(** ** The loop over the ants *)

Lemma for_each_seq_inv (P : nat → Sim.t → Prop) body start len sim sim' :
  P start sim →
  (∀ k s s', (start ≤ k < start + len)%nat →
     P k s → body k s = Ok s' → P (S k) s') →
  Sim.for_each (seq start len) body sim = Ok sim' →
  P (start + len)%nat sim'.
Proof.
  revert start sim. induction len as [|len IH]; intros start sim H0 Hstep; simpl.
  - intros [= <-]. by rewrite Nat.add_0_r.
  - intros H. apply bind_Ok in H as (s1 & Hbody & H).
    rewrite <-Nat.add_succ_comm. apply (IH (S start) s1); [| |done].
    + apply (Hstep start sim); [lia|done..].
    + intros k s s' Hk. apply Hstep. lia.
Qed.

Lemma for_each_seq_total (P : nat → Sim.t → Prop) body start len sim :
  P start sim →
  (∀ k s, (start ≤ k < start + len)%nat →
     P k s → ∃ s', body k s = Ok s' ∧ P (S k) s') →
  ∃ sim', Sim.for_each (seq start len) body sim = Ok sim' ∧
          P (start + len)%nat sim'.
Proof.
  revert start sim. induction len as [|len IH]; intros start sim H0 Hstep; simpl.
  - exists sim. by rewrite Nat.add_0_r.
  - destruct (Hstep start sim) as (s1 & Hbody & H1); [lia|done|].
    rewrite Hbody. simpl. rewrite <-Nat.add_succ_comm.
    apply IH; [done|]. intros k s Hk. apply Hstep. lia.
Qed.

Lemma length_ants_move_ant N r i sim sim' :
  Sim.move_ant N r i sim = Ok sim' →
  length (Sim.ants sim') = length (Sim.ants sim).
Proof.
  intros H. apply move_ant_Ok in H as (a & a' & g' & p' & s' & _ & _ & ->).
  simpl. apply length_insert.
Qed.

Lemma stepAll_Ok N rate rand sim sim' :
  Sim.stepAll N rate rand sim = Ok sim' →
  ∃ sim1, Sim.move_ants N rand sim = Ok sim1 ∧
    sim' = Sim.Build (Sim.grid sim1)
             (Sim.pheromones (Sim.decay_pheromones rate sim1))
             (Sim.pheromone_strengths (Sim.decay_pheromones rate sim1))
             (Sim.ants sim1) (Sim.steps sim1 + 1).
Proof.
  unfold Sim.stepAll. intros H. apply bind_Ok in H as (sim1 & H1 & H).
  injection H as <-. by exists sim1.
Qed.

Lemma decay_strengths rate sim :
  Sim.pheromone_strengths (Sim.decay_pheromones rate sim) =
  Np.map (Sim.decay_strength rate) (Sim.pheromone_strengths sim).
Proof.
  simpl. unfold Np.map. rewrite <-list_fmap_compose.
  apply list_fmap_ext. intros _ row _. simpl.
  by rewrite <-list_fmap_compose.
Qed.

(** ** Positions stay on the torus *)

Lemma unit_DIRECTIONS d dx dy :
  Py.getitem DIRECTIONS d = Ok (dx, dy) → Z.abs dx + Z.abs dy = 1.
Proof.
  unfold Py.getitem. intros H. apply bind_Ok in H as (k & Hk & H).
  apply from_option_Ok in H. apply index_lt in Hk as Hlt.
  destruct k as [|[|[|[|k]]]]; simpl in *; try lia; by injection H as <- <-.
Qed.

Lemma move_position N self r g p s self' g' p' s' :
  Ant.move N self r g p s = Ok (self', g', p', s') →
  ∃ dx dy,
    Py.getitem DIRECTIONS (Ant.direction self') = Ok (dx, dy) ∧
    Z.abs dx + Z.abs dy = 1 ∧
    Ant.x self' = (Ant.x self + dx) `mod` N ∧
    Ant.y self' = (Ant.y self + dy) `mod` N.
Proof.
  intros H.
  apply move_Ok in H
    as (c & o & st & dx & dy & _ & _ & _ & _ & _ & _ & Hd & _ & _ & ->).
  exists dx, dy. simpl. eauto using unit_DIRECTIONS.
Qed.

Lemma move_ants_positions N rand sim sim' :
  Sim.move_ants N rand sim = Ok sim' →
  length (Sim.ants sim') = length (Sim.ants sim) ∧
  ∀ i a, Sim.ants sim !! i = Some a →
    ∃ a' dx dy,
      Sim.ants sim' !! i = Some a' ∧
      Py.getitem DIRECTIONS (Ant.direction a') = Ok (dx, dy) ∧
      Z.abs dx + Z.abs dy = 1 ∧
      Ant.x a' = (Ant.x a + dx) `mod` N ∧
      Ant.y a' = (Ant.y a + dy) `mod` N.
Proof.
  intros H.
  apply (for_each_seq_inv (λ k s,
    length (Sim.ants s) = length (Sim.ants sim) ∧
    (∀ j, (k ≤ j)%nat → Sim.ants s !! j = Sim.ants sim !! j) ∧
    ∀ j a, (j < k)%nat → Sim.ants sim !! j = Some a →
      ∃ a' dx dy,
        Sim.ants s !! j = Some a' ∧
        Py.getitem DIRECTIONS (Ant.direction a') = Ok (dx, dy) ∧
        Z.abs dx + Z.abs dy = 1 ∧
        Ant.x a' = (Ant.x a + dx) `mod` N ∧
        Ant.y a' = (Ant.y a + dy) `mod` N)) in H.
  - destruct H as (Hlen & _ & H). split; [done|]. intros i a Ha.
    apply (H i); [|done]. apply lookup_lt_Some in Ha. lia.
  - split_and!; [done..|]. intros j a Hj. lia.
  - intros k s s' Hk (Hlen & Hrest & IH) Hbody. split.
    { by rewrite (length_ants_move_ant _ _ _ _ _ Hbody). }
    apply move_ant_Ok in Hbody as (a0 & a' & g' & p' & s1 & Ha0 & Hmove & ->).
    simpl. split.
    + intros j Hj. rewrite list_lookup_insert_ne by lia. apply Hrest. lia.
    + intros j a Hj Ha. destruct (decide (j = k)) as [Hjk|Hjk].
      * subst j. rewrite Hrest, Ha in Ha0 by done. injection Ha0 as <-.
        destruct (move_position _ _ _ _ _ _ _ _ _ _ Hmove)
          as (dx & dy & Hd & Hunit & Hx & Hy).
        exists a', dx, dy. split; [|done].
        apply list_lookup_insert_eq. lia.
      * rewrite list_lookup_insert_ne by done. apply IH; [lia|done].
Qed.

Lemma run_last N rate rand n sim sim' :
  Sim.run N rate rand (S n) sim = Ok sim' →
  ∃ prev, Sim.run N rate rand n sim = Ok prev ∧
          Sim.stepAll N rate (rand n) prev = Ok sim'.
Proof.
  revert rand sim. induction n as [|n IH]; intros rand sim H.
  - simpl in H. apply bind_Ok in H as (sim1 & Hstep & H). injection H as <-.
    by exists sim.
  - change (Sim.run N rate rand (S (S n)) sim) with
      (Sim.stepAll N rate (rand O) sim ≫=
         Sim.run N rate (λ k, rand (S k)) (S n)) in H.
    apply bind_Ok in H as (sim1 & Hstep & H).
    apply IH in H as (prev & Hrun & Hlast).
    exists prev. split; [|done].
    simpl. by rewrite (bind_of_Ok _ _ _ Hstep).
Qed.

(** C9: in a run on a grid of side [N > 0], every step takes every agent
    from its position before the step to that position plus the unit vector
    of the direction it has after the step, each coordinate taken modulo
    [N]; so after every step every agent has both coordinates in [0, N).
    The same holds of every single move that returns. *)
Theorem run_positions_on_torus N rate rand n sim sim' :
  0 < N → Sim.run N rate rand (S n) sim = Ok sim' →
  (∀ a, a ∈ Sim.ants sim' → 0 ≤ Ant.x a < N ∧ 0 ≤ Ant.y a < N) ∧
  (∃ prev,
     Sim.run N rate rand n sim = Ok prev ∧
     Sim.stepAll N rate (rand n) prev = Ok sim' ∧
     length (Sim.ants sim') = length (Sim.ants prev) ∧
     ∀ i a, Sim.ants prev !! i = Some a →
       ∃ a' dx dy,
         Sim.ants sim' !! i = Some a' ∧
         Py.getitem DIRECTIONS (Ant.direction a') = Ok (dx, dy) ∧
         Z.abs dx + Z.abs dy = 1 ∧
         Ant.x a' = (Ant.x a + dx) `mod` N ∧
         Ant.y a' = (Ant.y a + dy) `mod` N) ∧
  (∀ self r grid pheromones strengths self' grid' pheromones' strengths',
     Ant.move N self r grid pheromones strengths =
       Ok (self', grid', pheromones', strengths') →
     ∃ dx dy,
       Py.getitem DIRECTIONS (Ant.direction self') = Ok (dx, dy) ∧
       Z.abs dx + Z.abs dy = 1 ∧
       Ant.x self' = (Ant.x self + dx) `mod` N ∧
       Ant.y self' = (Ant.y self + dy) `mod` N ∧
       0 ≤ Ant.x self' < N ∧ 0 ≤ Ant.y self' < N).
Proof.
  intros HN H.
  apply run_last in H as (prev & Hrun & Hlast).
  apply stepAll_Ok in Hlast as Hstep. destruct Hstep as (sim1 & Hmove & ->).
  simpl. apply move_ants_positions in Hmove as [Hlen Hrel].
  split_and!.
  - intros a' Ha'. apply list_elem_of_lookup in Ha' as [i Hi].
    destruct (lookup_lt_is_Some_2 (Sim.ants prev) i) as [a Ha].
    { apply lookup_lt_Some in Hi. lia. }
    destruct (Hrel i a Ha) as (a'' & dx & dy & Hi' & _ & _ & Hx & Hy).
    rewrite Hi in Hi'. injection Hi' as <-. rewrite Hx, Hy.
    split; by apply Z.mod_pos_bound.
  - exists prev. split_and!; done.
  - intros self r g p s self' g' p' s' Hm.
    destruct (move_position _ _ _ _ _ _ _ _ _ _ Hm)
      as (dx & dy & Hd & Hunit & Hx & Hy).
    exists dx, dy. rewrite Hx, Hy.
    split_and!; try done; by apply Z.mod_pos_bound.
Qed.

Lemma run_positions_on_torus_witness :
  ∃ prev sim',
    Sim.run 10 DECAY_RATE (λ _ _, 0%float) 5 scenario = Ok prev ∧
    Sim.run 10 DECAY_RATE (λ _ _, 0%float) 6 scenario = Ok sim' ∧
    Sim.ants prev = [Ant.Build 5 0 0 1] ∧
    Sim.ants sim' = [Ant.Build 5 9 0 1] ∧
    (∀ a, a ∈ Sim.ants sim' → 0 ≤ Ant.x a < 10 ∧ 0 ≤ Ant.y a < 10) ∧
    ∃ a' dx dy,
      Sim.ants sim' !! 0%nat = Some a' ∧
      Py.getitem DIRECTIONS (Ant.direction a') = Ok (dx, dy) ∧
      Z.abs dx + Z.abs dy = 1 ∧
      Ant.x a' = (5 + dx) `mod` 10 ∧
      Ant.y a' = (0 + dy) `mod` 10.
Proof.
  eexists _, _.
  split; [vm_compute; reflexivity|]. split; [vm_compute; reflexivity|].
  split; [reflexivity|]. split; [reflexivity|].
  destruct (run_positions_on_torus 10 DECAY_RATE (λ _ _, 0%float) 5 scenario _
              ltac:(lia) ltac:(vm_compute; reflexivity))
    as (Hbounds & (prev & Hprev & _ & _ & Hrel) & _).
  split; [exact Hbounds|].
  apply (Hrel 0%nat (Ant.Build 5 0 0 1)).
  vm_compute in Hprev. injection Hprev as <-. reflexivity.
Defined.


(** ** A deposit and the decay of the same step *)

Lemma move_ant_deposit N r i sim sim' a :
  Sim.move_ant N r i sim = Ok sim' → Sim.ants sim !! i = Some a →
  Np.get (Sim.pheromone_strengths sim') (Ant.y a) (Ant.x a) = Ok 1%float.
Proof.
  intros H Ha.
  apply move_ant_Ok in H as (a0 & a' & g' & p' & s' & Ha0 & Hmove & ->).
  rewrite Ha in Ha0. injection Ha0 as <-.
  apply move_Ok in Hmove
    as (c & o & st & dx & dy & _ & _ & _ & _ & _ & Hs & _).
  simpl. eauto using get_set_eq.
Qed.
------------------------
§ Your goal:
The required answer is the exact run of lines above starting at the line with "Lemma length_ants_move_ant N" and ending at the line with "unfold Py.getitem. intros", with both ends present.

§ Your response:
Lemma length_ants_move_ant N r i sim sim' :
  Sim.move_ant N r i sim = Ok sim' →
  length (Sim.ants sim') = length (Sim.ants sim).
Proof.
  intros H. apply move_ant_Ok in H as (a & a' & g' & p' & s' & _ & _ & ->).
  simpl. apply length_insert.
Qed.

Lemma stepAll_Ok N rate rand sim sim' :
  Sim.stepAll N rate rand sim = Ok sim' →
  ∃ sim1, Sim.move_ants N rand sim = Ok sim1 ∧
    sim' = Sim.Build (Sim.grid sim1)
             (Sim.pheromones (Sim.decay_pheromones rate sim1))
             (Sim.pheromone_strengths (Sim.decay_pheromones rate sim1))
             (Sim.ants sim1) (Sim.steps sim1 + 1).
Proof.
  unfold Sim.stepAll. intros H. apply bind_Ok in H as (sim1 & H1 & H).
  injection H as <-. by exists sim1.
Qed.

Lemma decay_strengths rate sim :
  Sim.pheromone_strengths (Sim.decay_pheromones rate sim) =
  Np.map (Sim.decay_strength rate) (Sim.pheromone_strengths sim).
Proof.
  simpl. unfold Np.map. rewrite <-list_fmap_compose.
  apply list_fmap_ext. intros _ row _. simpl.
  by rewrite <-list_fmap_compose.
Qed.

(** ** Positions stay on the torus *)

Lemma unit_DIRECTIONS d dx dy :
  Py.getitem DIRECTIONS d = Ok (dx, dy) → Z.abs dx + Z.abs dy = 1.
Proof.
  unfold Py.getitem. intros H. apply bind_Ok in H as (k & Hk & H).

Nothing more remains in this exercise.